FMMP Advisory Committee members Robert Wones, MD,
Melba Guard, Peter Ifland, Edwa Yocum, Carol Schrorr, Paul DeMarco.

Medical history on this population is extremely well characterized, verified, and all cancer diagnoses have been validated with medical records. Extensive disease risk factor information has been collected, and for most information, prior to disease diagnosis. (Links on the left hand side of this page direct you to extensive descriptions of the data and codes.) The FMMP has repeat measures on blood, serum and urine analytes on all participants, and a Medical Heritage program designed to allow standardization of the data for time dependent changes.

This cohort is appropriate to use for studies that are not related to radiation or uranium exposure. Much of the cohort never received exposure beyond the background exposure received by the general population. Extensive uranium dose reconstruction using methods developed by the CDC demonstrate that over 60% of the cohort had such minimal exposure to uranium and radon that their cumulative ionizing radiation exposure was less than 3.2% over lifetime background levels. For the US population, background ionizing radiation exposure is estimated to be 3.6 mSv per year or 288 mSv lifetime (80 years), but the range of individual exposure estimates is wide, depending primarily on geographic location (1-10 mSv per year). The maximum estimate of yearly exposure beyond background for this 60% sub-cohort is only 5.5 mSv, very small compared to the yearly individual dose variation. Lifetime cumulative exposure from the FMPC for this unexposed sub-group ranges from 0.0 to 0.45 Sv. For the other 40% of the cohort, cumulative lifetime exposure from FMPC ranges (approximately) from 450 mSv (0.45 Sv) to over 3660 mSv (3.66 Sv).

Data and Specimen Sharing

Individuals and groups interested in using the FMMP database and samples for health-related research may apply for Access to Data and/or Frozen Biologic Specimens. If approved by the Fernald Trustee, with the advice of the FMMP Citizen’s Advisory Committee, data files from the FMMP database or archived samples (frozen whole blood, serum, plasma and urine) may be distributed to qualified researchers.

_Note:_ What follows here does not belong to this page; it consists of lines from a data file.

(** X4.  An [update] that returns [rep_completed = true] returned the
    phase Up, found at least three earlier labels in the history with a
    Down among the last five of them, and ran at least [min_rep_interval]
    after the last counted rep. *)
Theorem counted_rep_requirements (hash_order : list Phase -> nat) (f : Frame)
    (s s' : PushupDetector) (r : UpdateResult) :
  update hash_order f s = Ok (r, s') ->
  res_rep_completed r = true ->
  res_phase r = Up
  /\ current_phase s' = Up
  /\ (3 <= length (phase_history s))%nat
  /\ In Down (slice_last 5 (phase_history s))
  /\ (frame_time_check f - last_rep_time s <? min_rep_interval s)%float
     = false.
Proof.
  rewrite update_step. intros Hstep Hdone. inversion Hstep as [Hpair].
  assert (Hr : r = fst (step hash_order f s)) by now rewrite Hpair.
  assert (Hs' : s' = snd (step hash_order f s)) by now rewrite Hpair.
  destruct (step_state hash_order f s)
    as (Hcur & _ & Hphase & _ & _ & _ & _ & Hcase).
  rewrite <- Hr, <- Hs' in *.
  destruct Hcase as [(_ & Hcounts & _) | (Hfalse & _)]; [|congruence].
  unfold counts_rep in Hcounts.
  apply andb_prop in Hcounts as [Hcounts Hpattern].
  apply andb_prop in Hcounts as [Hlong Hdeb].
  apply completion_pattern_after_append in Hpattern as [Hup Hdown].
  apply negb_true_iff in Hlong, Hdeb. apply Nat.ltb_ge in Hlong.
  pose proof (deque_append_length_le phase_history_maxlen (phase_history s)
                (detected_label hash_order (frame_landmarks f) s)).
  repeat split; try congruence; try lia. exact Hdeb.
Qed.

Lemma counted_rep_requirements_witness :
  res_phase (mkResult Up 1 true []) = Up
  /\ current_phase (mkDetector 1 Up Neutral [] 100 1 [Up; Up; Up]) = Up
  /\ (3 <= length (phase_history Samples.about_to_complete))%nat
  /\ In Down (slice_last 5 (phase_history Samples.about_to_complete))
  /\ (frame_time_check (Samples.at_time Samples.up_pose 100)
      - last_rep_time Samples.about_to_complete
      <? min_rep_interval Samples.about_to_complete)%float = false.
Proof.
  apply (counted_rep_requirements Samples.nodup_order).
  - vm_compute. reflexivity.
  - reflexivity.
Defined.

(** ** How fast reps can follow each other *)

Lemma steps_cons (hash_order : list Phase -> nat) (f : Frame)
    (rest : list Frame) (s : PushupDetector) :
  steps hash_order (f :: rest) s
  = (fst (step hash_order f s)
       :: fst (steps hash_order rest (snd (step hash_order f s))),
     snd (steps hash_order rest (snd (step hash_order f s)))).
Proof. reflexivity. Qed.

(** X5.  While the rep history is shorter than four labels nothing is
    counted, whatever the frames and the clock: on a fresh or reset
    detector, and right after a counted rep (which empties the history),
    the next three updates all return [rep_completed = false]. *)
Theorem short_history_counts_nothing (hash_order : list Phase -> nat)
    (frames : list Frame) (s : PushupDetector) :
  (length (phase_history s) + length frames < 4)%nat ->
  exists rs s',
    run hash_order frames s = Ok (rs, s')
    /\ Forall (fun r => res_rep_completed r = false) rs
    /\ rep_count s' = rep_count s
    /\ last_rep_time s' = last_rep_time s.
Proof.
  rewrite run_steps. revert s.
  induction frames as [|f rest IH]; intros s Hshort.
  - exists [], s. repeat split. constructor.
  - destruct (step_state hash_order f s)
      as (_ & _ & _ & _ & _ & _ & _ & Hcase).
    pose proof (deque_append_length_le phase_history_maxlen (phase_history s)
                  (detected_label hash_order (frame_landmarks f) s)) as Hlen.
    cbn [length] in Hshort.
    destruct Hcase as [(_ & Hcounts & _) | (Hdone & _ & Hh & Hc & Ht)].
    + unfold counts_rep in Hcounts.
      apply andb_prop in Hcounts as [Hcounts _].
      apply andb_prop in Hcounts as [Hlong _].
      apply negb_true_iff, Nat.ltb_ge in Hlong. lia.
    + destruct (IH (snd (step hash_order f s))) as (rs & s' & Hrun & Hall & Hc' & Ht').
      { rewrite Hh. lia. }
      inversion Hrun as [Hpair].
      exists (fst (step hash_order f s) :: rs), s'.
      rewrite steps_cons, Hpair.
      repeat split; [now constructor | congruence | congruence].
Qed.

Lemma short_history_counts_nothing_witness :
  exists rs s',
    run Samples.nodup_order
      [Samples.at_time Samples.down_pose 100;
       Samples.at_time Samples.level_pose 101;
       Samples.at_time Samples.up_pose 102] init = Ok (rs, s')
    /\ Forall (fun r => res_rep_completed r = false) rs
    /\ rep_count s' = rep_count init
    /\ last_rep_time s' = last_rep_time init.
Proof.
  apply (short_history_counts_nothing Samples.nodup_order
           [Samples.at_time Samples.down_pose 100;
            Samples.at_time Samples.level_pose 101;
            Samples.at_time Samples.up_pose 102] init).
  cbn. lia.
Defined.

Lemma step_potential (hash_order : list Phase -> nat) (f : Frame)
    (s : PushupDetector) :
  (4 * rep_count (snd (step hash_order f s))
   + Z.of_nat (Nat.min (length (phase_history (snd (step hash_order f s)))) 3)
   <= 4 * rep_count s
      + Z.of_nat (Nat.min (length (phase_history s)) 3) + 1)%Z.
Proof.
  destruct (step_state hash_order f s)
    as (_ & _ & _ & _ & _ & _ & _ & Hcase).
  pose proof (deque_append_length_le phase_history_maxlen (phase_history s)
                (detected_label hash_order (frame_landmarks f) s)) as Hlen.
  destruct Hcase as [(_ & Hcounts & -> & -> & _) | (_ & _ & -> & -> & _)].
  - unfold counts_rep in Hcounts.
    apply andb_prop in Hcounts as [Hcounts _].
    apply andb_prop in Hcounts as [Hlong _].
    apply negb_true_iff, Nat.ltb_ge in Hlong. cbn [length]. lia.
  - lia.
Qed.
(** * Phantom Banking: the wallet ledger of the REST server and of the
      enterprise services, as a shallow embedding

    Sources embedded here:
    - [config.py]: the fee table and the amount validation ([Config]);
    - [api_server.py]: the sqlite3 handlers [create_wallet],
      [merchant_topup_wallet], [customer_send_payment], [customer_topup],
      [deactivate_wallet] and [activate_wallet] ([Api]), the read-only
      handlers ([ApiViews]) and [customer_send_payment] on binary64
      amounts ([Api64]);
    - [fnb-phantom-banking/comprehensive_phantom_banking.py]:
      [PhantomWallet.check_limits], [PaymentProcessor.process_payment] and
      [WalletService.create_wallet] ([Enterprise]),
      [WalletService.upgrade_to_fnb_account],
      [FNBIntegrationService.create_account] and [USSDPayment.post]
      ([EnterpriseApi]).

    Conventions of the embedding.
    - Money.  The [REAL] / [Float] columns hold pula amounts.  In [Config],
      [Api] and [Enterprise] an amount is an exact integer number of thebe
      (1/100 pula), so [2.50] is [250]; rounding is outside these modules.
      The balance test of [customer_send_payment] compares the balance with
      a rounded sum: for it the handler is embedded once more on binary64
      numbers ([Float64], [Api64]), with the arithmetic of Python's [float]
      and of SQLite's [REAL].
    - Tables are lists of rows in insertion order: [fetchone()] is the first
      matching row, [UPDATE ... WHERE] rewrites every matching row.
    - Values drawn at random by the source (the [uuid4] parts of the
      identifiers, the PIN, the USSD draws) and the clock are arguments.
    - A handler works on its connection and the changes reach the database
      at [conn.commit()] only; every exit before it leaves the database as it
      was ([conn.close()] in the [finally] clause discards the changes).
    - Columns that no handler embedded here reads ([metadata], the e-mail and
      KYC fields, the text of a notification, SMS printing) are left out. *)

From Stdlib Require Import ZArith List String Ascii Bool Lia.
From Stdlib Require SpecFloat.
Import ListNotations.

Open Scope string_scope.
Open Scope Z_scope.

(** ** Python values shared by the modules *)

(** The result of an operation that either answers or fails. *)
Inductive Result (E A : Type) : Type :=
| Ok (a : A)
| Err (e : E).

Arguments Ok {E A} a.
Arguments Err {E A} e.

Definition bind {E A B : Type} (r : Result E A) (k : A -> Result E B) : Result E B :=
  match r with
  | Ok a => k a
  | Err e => Err e
  end.

Notation "x <- r ;; k" := (bind r (fun x => k))
  (at level 61, r at next level, right associativity).
Notation "' p <- r ;; k" := (bind r (fun p => k))
  (at level 61, p pattern, r at next level, right associativity).

(** [if cond: return error] *)
Definition reject_if {E : Type} (cond : bool) (e : E) : Result E unit :=
  if cond then Err e else Ok tt.

(** [value or fail]: a missing value ends the handler. *)
Definition or_fail {E A : Type} (o : option A) (e : E) : Result E A :=
  match o with
  | Some a => Ok a
  | None => Err e
  end.

(** Truth value of an optional string: [None] and [""] are falsy. *)
Definition truthy (o : option string) : option string :=
  match o with
  | Some EmptyString => None
  | Some s => Some s
  | None => None
  end.

(** Python's [a or b] on optional strings: the first truthy operand, else
    the last operand. *)
Definition py_or (a b : option string) : option string :=
  match truthy a with
  | Some s => Some s
  | None => b
  end.
(** * Cart and catalog controllers of the MERN e-commerce backend

    A shallow embedding of the two Express controllers

    - the cart controller ([cartItemSchema], [getCart], [addToCart],
      [updateCart], [removeFromCart], [updateCartForUser] and the module's
      exports), and
    - [backend/controllers/productControllers.js] ([productSchema],
      [createProduct], [getProducts], [getProductById], [updateProduct],
      [deleteProduct], [getProductsByCategory]),

    together with the part of Joi, Mongoose and Express that the handlers
    rely on.  The libraries are not part of the repository; what is assumed
    about them is written next to each definition.

    - A request body is the JavaScript object delivered by the JSON body
      parser ([Js.object]).
    - JavaScript numbers are modelled by exact rationals ([Q]) and the two
      infinities; [item.quantity += quantity] is exact addition.
    - Mongoose documents are modelled twice: as stored ([CartItem],
      [Product]) and as loaded in memory ([CartDoc], [ItemDoc],
      [ProductDoc]), where a reference is an identifier or, after
      [populate], the referenced document or [null].
    - A handler is a function from the store to a response and a new store.
      An exception thrown inside [asyncHandler] is handed to [next]
      ([Next]).  Every store call may fail; the store records each call in
      a trace, so that a handler that does not touch the store returns it
      unchanged. *)

From Stdlib Require Import Ascii String QArith.
From stdpp Require Import gmap strings list.

Open Scope string_scope.
Open Scope list_scope.

(** ** JavaScript values *)

Module Js.

(** What [JSON.parse] can produce.  [JSON.parse("1e999")] is [Infinity],
    so the infinities are values a body can hold; [NaN] and [undefined]
    are not. *)
#[warnings="-register-all"] Inductive value :=
| Null
| Bool (b : bool)
| Num (q : Q)
| Infinite (negative : bool)
| Str (s : string)
| Arr (xs : list value)
| Obj (fields : list (string * value)).

(** An object lists its own keys in insertion order. *)
Definition object := list (string * value).

(** [o[k]]; [None] is [undefined]. *)
Fixpoint get (k : string) (o : object) : option value :=
  match o with
  | [] => None
  | (k', v) :: o' => if String.eqb k k' then Some v else get k o'
  end.

Definition has_key (k : string) (o : object) : bool :=
  match get k o with Some _ => true | None => false end.

(** Truthiness of a string ([if (search)]): only the empty string is
    falsy. *)
Definition truthy_string (s : string) : bool :=
  match s with EmptyString => false | _ => true end.

(** Truthiness of an array ([if (products)]): every object is truthy,
    the empty array included. *)
Definition truthy_array {A} (xs : list A) : bool := true.

Definition is_integer (q : Q) : bool :=
  (Z.rem (Qnum q) (Zpos (Qden q)) =? 0)%Z.

Definition is_positive (q : Q) : bool := (0 <? Qnum q)%Z.

Definition MAX_SAFE_INTEGER : Z := 9007199254740991.

Definition is_safe (q : Q) : bool :=
  Qle_bool (inject_Z (- MAX_SAFE_INTEGER)) q
  && Qle_bool q (inject_Z MAX_SAFE_INTEGER).

End Js.

(** ** Joi schemas

    The fragment of Joi used by the two controllers: [Joi.string()],
    [Joi.number()], the rules [integer()] and [positive()], [required()],
    [messages()], [Joi.object()] and [validate] with [abortEarly: false]
    and otherwise default preferences ([convert: true], unknown keys
    refused). *)

Module Joi.

Inductive type := TString | TNumber.
Inductive rule := RInteger | RPositive.
(** What can happen to the cache between an invalidation and a later
    read: writes and invalidations by any caller, and the store going
    down or coming back. *)
Inductive cache_op : Type :=
| CacheSet (now : Z) (key : string) (value : pyval)
| CacheInvalidate (now : Z) (key : string)
| StoreOutage (up : bool).

Definition apply_cache_op (st : RedisStore.settings) (s : RedisStore.state)
    (o : cache_op) : RedisStore.state :=
  match o with
  | CacheSet now key value => snd (RedisStore.set_cache st now key value s)
  | CacheInvalidate now key => snd (RedisStore.invalidate_cache now key s)
  | StoreOutage up => RedisStore.with_store_up up s
  end.

Definition run_cache_ops (st : RedisStore.settings) (ops : list cache_op)
    (s : RedisStore.state) : RedisStore.state :=
  fold_left (apply_cache_op st) ops s.

(* ================================================================== *)
(** * The remaining handlers                                           *)
(* ================================================================== *)

(** What an [httpx] response offers to [health_check]: the status code
    and what [response.json()] does. *)
Record HttpResponse : Type := {
  http_status : Z;
  http_json : result pyval
}.

(** The collaborators only the handlers below reach: [receive_text] of a
    WebSocket, [redis_manager.health_check], the GET against the
    identity provider's health URL, and
    [datetime.utcnow().isoformat()]. *)
Record Probes (R X : Type) : Type := {
  ws_receive_text : handle -> X -> result string * X;
  redis_health_check : Z -> R -> result pyval * R;
  supabase_get_health : X -> result HttpResponse * X;
  utcnow_isoformat : Z -> string
}.
Arguments ws_receive_text {R X}.
Arguments redis_health_check {R X}.
Arguments supabase_get_health {R X}.
Arguments utcnow_isoformat {R X}.
(** The shown countdowns are upcoming ones, at most three, in ascending
    order of [target_date]. *)
Lemma activeCountdowns_soonest (now : Date) (countdowns : list Countdown) :
  let active := Home.activeCountdowns now countdowns in
  length active = Nat.min 3 (length (filter (λ c, now < target_date c) countdowns))
  ∧ (∀ c, c ∈ active → c ∈ countdowns ∧ now < target_date c)
  ∧ StronglySorted (λ a b, target_date a <= target_date b) active.
Proof.
  unfold Home.activeCountdowns, JS.slice0.
  set (up := JS.sort _ _).
  assert (up ≡ₚ filter (λ c, now < target_date c) countdowns) as Hperm
    by apply sort_Permutation.
  assert (StronglySorted (λ a b, target_date a <= target_date b) up) as Hsorted
    by apply (sort_StronglySorted target_date).
  simpl. split; [by rewrite length_take, Hperm|].
  split.
  - intros c Hc. apply elem_of_take in Hc as (i & Hi & _).
    apply list_elem_of_lookup_2 in Hi. rewrite Hperm, list_elem_of_filter in Hi. tauto.
  - clear -Hsorted. generalize 3%nat.
    induction Hsorted as [|x l Hl IH Hx]; intros [|n]; simpl; try constructor; auto.
    apply Forall_take. exact Hx.
Qed.

Example activeCountdowns_example :
  let c (k : string) (t : Z) := mkCountdown k k EmptyString t None false false in
  Home.activeCountdowns 100 [c "a" 500; c "b" 100; c "c" 300; c "d" 200; c "e" 50; c "f" 400]
  = [c "d" 200; c "c" 300; c "f" 400].
Proof. reflexivity. Qed.

(** ** The home view: today's habits *)

Lemma includes_elem_of (arr : list Z) (x : Z) : JS.includes arr x = true ↔ x ∈ arr.
Proof. unfold JS.includes. apply bool_decide_eq_true. Qed.

Lemma scheduledToday_DueOn (dayOfWeek : Z) (habit : Habit) :
  Home.scheduledToday dayOfWeek habit = true ↔ DueOn dayOfWeek habit.
Proof.
  unfold Home.scheduledToday, DueOn.
  destruct (bool_decide_reflect (frequency habit = "daily")) as [Hd|Hd].
  { split; auto. }
  destruct (bool_decide_reflect (frequency habit = "weekly")) as [Hw|Hw]; simpl.
  - destruct (Z.eqb_spec dayOfWeek 1) as [H1|H1]; [split; auto|].
    assert (bool_decide (frequency habit = "custom") = false) as ->.
    { apply bool_decide_eq_false. rewrite Hw. discriminate. }
    simpl. split; [discriminate|].
    intros [?|[[_ ?]|[Hc _]]]; [tauto|tauto|]. rewrite Hw in Hc. discriminate.
  - destruct (bool_decide_reflect (frequency habit = "custom")) as [Hc|Hc]; simpl.
    + destruct (custom_days habit) as [days|]; simpl.
      * destruct (JS.includes days dayOfWeek) eqn:Hin.
        -- apply includes_elem_of in Hin. split; auto.
        -- split; [discriminate|].
           intros [?|[[? _]|[_ Hin']]]; [tauto|tauto|].
           apply includes_elem_of in Hin'. congruence.
      * split; [discriminate|].
        intros [?|[[? _]|[_ Hin]]]; [tauto|tauto|]. by apply elem_of_nil in Hin.
    + split; [discriminate|]. intros [?|[[? _]|[? _]]]; tauto.
Qed.

Lemma DueOn_custom_days (dayOfWeek : Z) (habit : Habit) :
  dayOfWeek ∈ default [] (custom_days habit)
  ↔ ∃ days, custom_days habit = Some days ∧ dayOfWeek ∈ days.
Proof.
  destruct (custom_days habit) as [days|]; simpl.
  - split; [eauto|]. by intros (? & [= <-] & ?).
  - split; [by intros ?%elem_of_nil|]. by intros (? & [=] & _).
Qed.

(** C5. A habit is selected for today exactly when it is daily, or weekly
    and today is day 1 (Monday), or custom with today's day index in its
    [custom_days]; the view shows the first three selected habits, in
    list order. *)
Theorem todaysHabits_spec (dayOfWeek : Z) (habits : list Habit) :
  (∀ habit, Home.scheduledToday dayOfWeek habit = true ↔
     frequency habit = "daily"
     ∨ (frequency habit = "weekly" ∧ dayOfWeek = 1)
     ∨ (frequency habit = "custom"
        ∧ ∃ days, custom_days habit = Some days ∧ dayOfWeek ∈ days))
  ∧ Home.todaysHabits dayOfWeek habits = take 3 (filter (DueOn dayOfWeek) habits)
  ∧ (∀ habit, habit ∈ Home.todaysHabits dayOfWeek habits →
       habit ∈ habits ∧ DueOn dayOfWeek habit)
  ∧ (length (Home.todaysHabits dayOfWeek habits) ≤ 3)%nat.
Proof.
  split.
  { intros habit. rewrite scheduledToday_DueOn. unfold DueOn.
    by rewrite DueOn_custom_days. }
  assert (Home.todaysHabits dayOfWeek habits
          = take 3 (filter (DueOn dayOfWeek) habits)) as E.
  { unfold Home.todaysHabits, JS.slice0. f_equal.
    apply list_filter_iff. intros h. apply scheduledToday_DueOn. }
  split; [exact E|]. rewrite E. split.
  - intros h Hh. apply elem_of_take in Hh as (i & Hi & _).
    apply list_elem_of_lookup_2, list_elem_of_filter in Hi. tauto.
  - rewrite length_take. lia.
Qed.

Example todaysHabits_example :
  let h (k f : string) (cd : option (list Z)) := mkHabit k k EmptyString f cd None in
  Home.todaysHabits 3
    [h "run" "weekly" None; h "read" "daily" None; h "swim" "custom" (Some [1; 3]);
     h "sing" "custom" (Some [2]); h "walk" "custom" None; h "code" "daily" None;
     h "cook" "daily" None]
  = [h "read" "daily" None; h "swim" "custom" (Some [1; 3]); h "code" "daily" None].
Proof. reflexivity. Qed.

(** ** Deleting an entity *)

Section DeleteById.

Context {A : Type} `{HasId A}.

(** What [list.filter(x => x.id !== id)] keeps and what it drops. *)
Lemma filter_other_ids (id : string) (l : list A) :
  let l' := filter (λ x, id_of x ≠ id) l in
  (∀ x, x ∈ l' ↔ x ∈ l ∧ id_of x ≠ id)
  ∧ l' `sublist_of` l
  ∧ l' ++ filter (λ x, id_of x = id) l ≡ₚ l
  ∧ filter (λ x, id_of x ≠ id) l' = l'.
Proof.
  simpl. split; [|split; [|split]].
  - intros x. rewrite list_elem_of_filter. tauto.
  - apply sublist_filter.
  - rewrite <- (filter_app_complement (λ x, id_of x ≠ id) l) at 3.
    f_equiv. apply reflexive_eq, list_filter_iff. intros x.
    destruct (decide (id_of x = id)); tauto.
  - induction l as [|x l IH]; [done|].
    rewrite filter_cons. case_decide; [|done].
    rewrite filter_cons. case_decide; [|done]. by rewrite IH.
Qed.

End DeleteById.

(** C8. After a confirmed and successful delete of a countdown, a habit or
    a category with a given id, the local list is the previous one without
    the entries carrying that id: the entries with another id are all
    kept, unchanged and in order, and only entries with the given id are
    dropped. *)
Theorem delete_removes_exactly_chosen (id : string) :
  (∀ countdowns : list Countdown,
     let countdowns' :=
       (CountdownsList.handleDeleteCountdown true Resolved id countdowns).1 in
     (∀ c, c ∈ countdowns' ↔ c ∈ countdowns ∧ cd_id c ≠ id)
     ∧ countdowns' `sublist_of` countdowns
     ∧ countdowns' ++ filter (λ c, cd_id c = id) countdowns ≡ₚ countdowns
     ∧ filter (λ c, cd_id c ≠ id) countdowns' = filter (λ c, cd_id c ≠ id) countdowns)
  ∧ (∀ habits : list Habit,
     let habits' := (HabitsList.handleDeleteHabit true Resolved id habits).1 in
     (∀ h, h ∈ habits' ↔ h ∈ habits ∧ hb_id h ≠ id)
     ∧ habits' `sublist_of` habits
     ∧ habits' ++ filter (λ h, hb_id h = id) habits ≡ₚ habits
     ∧ filter (λ h, hb_id h ≠ id) habits' = filter (λ h, hb_id h ≠ id) habits)
  ∧ (∀ categories : list Category,
     let categories' :=
       (CategoriesList.handleDeleteCategory true Resolved id categories).1 in
     (∀ c, c ∈ categories' ↔ c ∈ categories ∧ cat_id c ≠ id)
     ∧ categories' `sublist_of` categories
     ∧ categories' ++ filter (λ c, cat_id c = id) categories ≡ₚ categories
     ∧ filter (λ c, cat_id c ≠ id) categories' = filter (λ c, cat_id c ≠ id) categories).
Proof.
  split; [|split]; intros l; simpl.
  - apply (filter_other_ids (A:=Countdown) id l).
  - apply (filter_other_ids (A:=Habit) id l).
  - apply (filter_other_ids (A:=Category) id l).
Qed.

(** A delete that is not confirmed, or whose request fails, leaves the
    list as it was. *)
Lemma delete_unconfirmed_or_failed (id : string) (countdowns : list Countdown)
    (habits : list Habit) (categories : list Category)
    (confirmed : bool) (deleted : Settled) :
  confirmed = false ∨ deleted ≠ Resolved →
  (CountdownsList.handleDeleteCountdown confirmed deleted id countdowns).1 = countdowns
  ∧ (HabitsList.handleDeleteHabit confirmed deleted id habits).1 = habits
  ∧ (CategoriesList.handleDeleteCategory confirmed deleted id categories).1 = categories.
Proof.
  intros [->|Hfail]; [done|].
  destruct confirmed, deleted; done.
Qed.

Example handleDeleteCountdown_example :
  let c (k : string) := mkCountdown k "t" EmptyString 0 None false false in
  CountdownsList.handleDeleteCountdown true Resolved "b" [c "a"; c "b"; c "c"; c "b"]
  = ([c "a"; c "c"], []).
Proof. reflexivity. Qed.

(** ** Logging a completion *)

(** C3. [handleLogCompletion] sets the logged-today flag of the habit when
    the POST succeeds, and a flag can only become true that way; when the
    POST fails with status 400 the client alerts that the habit was
    already logged today and the flags are left as they were, as they are
    after any failure. *)
Theorem handleLogCompletion_spec (habitId : string) (habitLogs : gmap string bool) :
  (HabitsList.handleLogCompletion Resolved habitId habitLogs).1 !! habitId = Some true
  ∧ (∀ posted h,
       (HabitsList.handleLogCompletion posted habitId habitLogs).1 !! h = Some true →
       habitLogs !! h = Some true ∨ (posted = Resolved ∧ h = habitId))
  ∧ HabitsList.handleLogCompletion (Rejected (Some 400)) habitId habitLogs
    = (habitLogs, [Alert "You've already logged this habit today!"])
  ∧ (∀ status,
       (HabitsList.handleLogCompletion (Rejected status) habitId habitLogs).1 = habitLogs).
Proof.
  repeat split.
  - simpl. apply lookup_insert_eq.
  - intros [|status] h; simpl.
    + destruct (decide (habitId = h)) as [->|Hne]; [auto|].
      rewrite lookup_insert_ne by done. auto.
    + case_bool_decide; simpl; auto.
  - intros status. simpl. by case_bool_decide.
Qed.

Any individual or group desiring access to the FMMP database or archived samples for purposes of analysis must first submit an application to the FMMP Project Director, Dr. Robert Wones, who, in turn, will first obtain input from the Fernald Citizens’ Advisory Committee, and then will present the application to the Fernald Trustee with the recommendation of the Fernald Citizens’ Advisory Committee and his recommendation. Pdf files of the FMMP Access to Data and Specimens Policy are below.

• FMMP Access to Data and Specimens Policy(Adobe PDF file)



• FMMP Access to Data and Specimens Application Form(MS Word file)*note you must save this form locally to your desktop computer before filling it out.

Findings of Research Studies:

• CANCER INCIDENCE in Participants of the Fernald Medical Monitoring Program (Adobe PDF file)



• Health Effects in Community Residents Near a Uranium Plant at Fernald, Ohio, USA.(Adobe PDF file)



• The Benefits of Community Medical Monitoring at Nuclear Weapons Production Sites: Lessons from Fernald(Adobe PDF file)



• The Medical Heritage Concept: a Model for Assuring Comparable Laboratory Results in Long-term Longitudinal Studies. (Adobe PDF file)



• Do persons living near a uranium processing site have evidence of increased somatic cell gene mutations? A first study.(Adobe PDF file)



• Intercorrelations and sources of variability in three mutagenicity assays: a population-based study.(Adobe PDF file)



• Sources of variability in the human lymphocyte micronucleus assay: a population-based study.(Adobe PDF file)

Continuing Participation is Important for Future Research:
Future research studies (epidemiological studies) will 1) track changes in health status over time and 2) explore the relationship between exposure to materials released from the Fernald Feed Materials Production Center (FMPC) and health effects. To achieve these research objectives, it is important for us to continuously update information on the health status of program participants. We obtain this information by three different means: 1) medical examinations provided by the program; 2)yearly questionnaires mailed to program participants; and 3) when necessary, from outside medical records obtained with permission of the participant. When a participant dies, we record the medical cause of death as noted on the death certificate. We either obtain a copy of the death certificate from the family or access the information Through the National Death Index.

A very important function of the yearly questionnaire is update changes in health status which occur between examinations. This yearly contact helps us to be better prepared for the next examination. If the participant elects not to have an examination, the information from the yearly questionnaire gives us information on new medical problems, and allows us to follow-up on important diagnoses such as new cases of cancer. The yearly questionnaire also helps us keep current on our contact information for each participant (name, address, phone number, last name changes).

As we become aware of changes in the health status of the program participants, we may request their permission to obtain appropriate medical records (such as biopsy reports, hospital discharge summaries, or reports of CT scans). All of the data described above will form the basis for subsequent epidemiological studies as envisioned in the Fernald Settlement Agreement.